Analysis tools and selection of SNPs
To compare the genotypes from the three platforms, the output VCF files from the two NGS outputs and the Omni 2.5-8 output files formatted with PLINK  were processed to generate subsets that contained the common target SNP sites. The common target SNP sites was obtained by intersecting autosomal target manifests, Ion-TargetSeq-Exome-50 Mb-hg19.bed by Life Technologies, and the bed file of Omni 2.5-8 from the Human Omni 2.5-8 v1.1 DNA Analysis Kit by Illumina, using the BEDTools software suite .
SNPs outside of the common target SNP sites were filtered out leaving 83,237 sites as the common targets. From these loci, six probes for detection of copy number variations were removed. We also found 2,626 overlapping probes in the Omni 2.5-8 array and integrated the SNP calls using these corresponding probes. In total, we analyzed 79,143 SNPs.
Genotyping data on each platform were obtained from the VCF files and PLINK/PED files using a set of in-house scripts; then, the genotype concordance and accuracy were calculated.
Differences in the NGS read depth between discordant and concordant SNP calls with the Omni 2.5-8 calls were examined using the Mann–Whitney U test with SAMtools , in-house scripts, and the R statistical environment . Logistic regression analyses for the discordant and concordant calls between the NGSs and Omni 2.5-8 with three NGS quality control (QC) parameters (read depth, GC content, and homopolymer length) were performed in the R statistical environment.
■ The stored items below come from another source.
Lemma linked_next N parent next v f : NoDup (addrs f) -> forall prev,
  linked N parent prev next f -> linked (alter_opt (with_next v) (last_or None f) N) parent prev v f.
Proof.
  induction f as [|a p kids IHk rest IHr]; [done|]. cbn [addrs linked last_or]. intros Hn prev (Ha & Hk & Hr).
  apply NoDup_cons in Hn as [Hna Hn]. apply NoDup_app in Hn as (Hnk & Hd & Hnr).
  assert (forall b, b ∈ addrs kids -> last_or (Some a) rest <> Some b) as Hkids.
  { intros b Hb E. apply last_or_in in E as [[_ [= ->]]|E]; set_solver. }
  destruct rest as [|b pb kb rb].
  - cbn [last_or alter_opt head_or linked] in *. rewrite lookup_alter_eq, Ha. split; [done|]. split; [|done].
    apply (linked_frame N); [|done]. intros c Hc. apply lookup_alter_ne. set_solver.
  - rewrite last_or_node in *. rewrite alter_opt_other.
    2: { intros E. apply last_or_in in E as [[_ [= ->]]|E]; apply Hna; clear - E || clear; cbn; set_solver. }
    split; [exact Ha|]. split; [|exact (IHr Hnr (Some a) Hr)].
    apply (linked_frame N); [|done]. intros c Hc. apply alter_opt_other. now apply Hkids.
Qed.

Lemma linked_prev N parent prev v next f : NoDup (addrs f) ->
  linked N parent prev next f -> linked (alter_opt (with_prev v) (head_or None f) N) parent v next f.
Proof.
  destruct f as [|a p kids rest]; [done|]. cbn [addrs linked head_or alter_opt]. intros Hn (Ha & Hk & Hr).
  apply NoDup_cons in Hn as [Hna _]. rewrite lookup_alter_eq, Ha. split; [done|].
  split; (apply (linked_frame N); [|done]); intros c Hc; apply lookup_alter_ne; set_solver.
Qed.

(** ** Places *)

Record dframe := mk_dframe { df_left : dforest; df_addr : Z; df_payload : payload; df_right : dforest }.

(** Innermost frame first. *)
Fixpoint plug (C : list dframe) (g : dforest) : dforest :=
  match C with
  | [] => g
  | fr :: C => plug C (dapp fr.(df_left) (DNode fr.(df_addr) fr.(df_payload) g fr.(df_right)))
  end.

Fixpoint frame_addrs (C : list dframe) : list Z :=
  match C with
  | [] => []
  | fr :: C => fr.(df_addr) :: addrs fr.(df_left) ++ addrs fr.(df_right) ++ frame_addrs C
  end.

Lemma addrs_plug C : forall g, addrs (plug C g) ≡ₚ addrs g ++ frame_addrs C.
Proof.
  induction C as [|[l a p r] C IH]; intros g; cbn [plug frame_addrs df_left df_addr df_payload df_right].
  - now rewrite app_nil_r.
  - rewrite IH, addrs_dapp. cbn [addrs]. solve_Permutation.
Qed.

Section Rooted.
(** The document, and the node that holds the whole forest ([None]: the document itself). *)
Context (doc : Z) (root : option Z).

Definition root_addrs : list Z := match root with Some h => [h] | None => [] end.

Definition place_parent (C : list dframe) : option Z :=
  match C with [] => root | fr :: _ => Some fr.(df_addr) end.

(** The cells that hold the ends of a child list. *)
Definition cells (s : store) (parent first last : option Z) : Prop :=
  match parent with
  | Some p => exists n, s.(st_nodes) !! p = Some n /\ n.(n_first) = first /\ n.(n_last) = last
  | None => exists d, s.(st_documents) !! doc = Some d /\ d.(d_first) = first /\ d.(d_last) = last
  end.

Definition tree_in (s : store) (f : dforest) : Prop :=
  cells s root (head_or None f) (last_or None f) /\ linked s.(st_nodes) root None None f.

(** Everything but the list at the place, whose ends the innermost cells hold. *)
Fixpoint place_linked (s : store) (C : list dframe) (first last : option Z) : Prop :=
  match C with
  | [] => cells s root first last
  | fr :: C =>
      let '(mk_dframe l a p r) := fr in
      s.(st_nodes) !! a = Some (node_of p (place_parent C) (last_or None l) (head_or None r) first last) /\
      linked s.(st_nodes) (place_parent C) None (Some a) l /\ linked s.(st_nodes) (place_parent C) (Some a) None r /\
      place_linked s C (head_or (Some a) l) (last_or (Some a) r)
  end.

Lemma tree_in_plug s C : forall g,
  tree_in s (plug C g) <->
  place_linked s C (head_or None g) (last_or None g) /\ linked s.(st_nodes) (place_parent C) None None g.
Proof.
  induction C as [|[l a p r] C IH]; intros g; cbn [plug place_linked place_parent df_left df_addr df_payload df_right]; [done|].
  rewrite IH, linked_dapp, head_dapp, last_dapp. cbn [head_or linked]. rewrite last_or_node. tauto.
Qed.

Lemma place_cells s C first last : place_linked s C first last -> cells s (place_parent C) first last.
Proof. destruct C as [|[l a p r] C]; cbn; [done|]. intros (Ha & _). eauto. Qed.

(** ** Editing at a gap *)

Lemma place_frame s s' C : forall first last, s'.(st_documents) = s.(st_documents) ->
  (forall b, b ∈ root_addrs ++ frame_addrs C -> s'.(st_nodes) !! b = s.(st_nodes) !! b) ->
  place_linked s C first last -> place_linked s' C first last.
Proof.
  induction C as [|[l a p r] C IH]; intros first last Hd Hn; cbn [place_linked frame_addrs df_left df_addr df_payload df_right] in *.
  - unfold cells, root_addrs in *. destruct root as [h|]; [|now rewrite Hd]. rewrite Hn by set_solver. done.
  - intros (Ha & Hl & Hr & HC). rewrite Hn by elem. split; [done|].
    split; [|split]; [apply (linked_frame s.(st_nodes)); [|done]; intros b Hb; apply Hn; elem..|].
    apply IH; [done| |done]. intros b Hb. apply Hn. elem.
Qed.

(** What a change of links leaves alone. *)
Definition clear_ends (d : tlv_document_t) : tlv_document_t := with_d_first None (with_d_last None d).

Record moves (s s' : store) (A : list Z) : Prop := {
  mv_mem : s'.(st_mem) = s.(st_mem);
  mv_live : s'.(st_live) = s.(st_live);
  mv_next : s'.(st_next) = s.(st_next);
  mv_requests : s'.(st_requests) = s.(st_requests);
  mv_nodes : forall b, b ∉ root_addrs ++ A -> s'.(st_nodes) !! b = s.(st_nodes) !! b;
  mv_dom : dom s'.(st_nodes) = dom s.(st_nodes);
  mv_rooted : root <> None -> s'.(st_documents) = s.(st_documents);
  mv_others : forall d, d <> doc -> s'.(st_documents) !! d = s.(st_documents) !! d;
  mv_documents : forall d, clear_ends <$> s'.(st_documents) !! d = clear_ends <$> s.(st_documents) !! d }.

Lemma moves_refl s A : moves s s A.
Proof. now split. Qed.

Lemma moves_trans s1 s2 s3 A : moves s1 s2 A -> moves s2 s3 A -> moves s1 s3 A.
Proof.
  intros [? ? ? ? N1 ? R1 O1 D1] [? ? ? ? N2 ? R2 O2 D2]. split; try (etransitivity; eassumption).
  - intros b Hb. now rewrite N2, N1.
  - intros Hr. now rewrite R2, R1.
  - intros d Hd. now rewrite O2, O1.
  - intros d. now rewrite D2.
Qed.
(** A scope is left. *)
Lemma eat_end x l a p r D t1 e : at_state x -> x.(cs_path) = mk_dframe l a p r :: D -> x.(cs_builder).(b_subtree) = false ->
  tlv_tree_reader_at_end (Some x.(cs_reader)) = false -> pull x.(cs_store).(st_mem) x.(cs_reader) e t1 ->
  e.(ev_kind) = TLV_TREE_END -> e.(ev_skipped) = false -> tree_ok t1 -> open t1 = open x.(cs_reader) - 1 ->
  consumes x (mk_state t1 x.(cs_store) (with_container (place_parent B.(si_root) (D ++ C0)) x.(cs_builder)) x.(cs_document) D
                (dapp l (DNode a p x.(cs_list) r))) 1 0.
Proof using.
  destruct x as [t s b d D1 g]. unfold at_state. cbn [cs_reader cs_store cs_builder cs_document cs_path cs_list].
  intros Hx -> Hsub Hend Hpull Hk Hsk Ht1 Ho1. pose proof Hx as [Hb Hf Hbc Hbt [Ho Ho'] Hdt Hret Ht].
  cbn [cs_reader cs_store cs_builder cs_document cs_path cs_list app plug df_left df_addr df_payload df_right place_parent length] in *.
  pose proof (bt_tree _ _ _ _ Hb) as Htree. apply filled_gap in Htree as (_ & Hn & _). apply Forall_cons_1 in Hf as [_ Hf].
  split; unfold at_state, state_addrs; cbn [cs_reader cs_store cs_builder cs_document cs_path cs_list]; try (done || lia).
  - intros fuel. change (1 + fuel)%nat with (S fuel). cbn [consume_loop]. rewrite Hsub, Hend. erewrite bind_run by reflexivity.
    rewrite (pull_diag _ _ _ _ dg Hpull). cbn [cell]. rewrite is_ok_OK, Hk. cbn [negb]. rewrite bool_decide_eq_true_2 by done.
    rewrite Hbc, Hsk. run (node_at_run s a _ Hn). cbn [node_of n_parent with_container b_subtree andb]. rewrite Hsub. done.
  - split; try done; cbn [with_container b_source_depth]; lia.
  - apply extends_refl.
  - auto.
Qed.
Logistic regression analysis of the SNPs with read depths in the range of ± 1 SD from the average was performed.
The SNP calls at each position covered by Omni 2.5-8 are attached as Additional file 3 (for HiSeq 2500), Additional file 4 (for Proton), and Additional file 5 (for Omni 2.5-8). Genomic DNAs used in this study will be distributed through Tohoku Medical Megabank Organization upon request.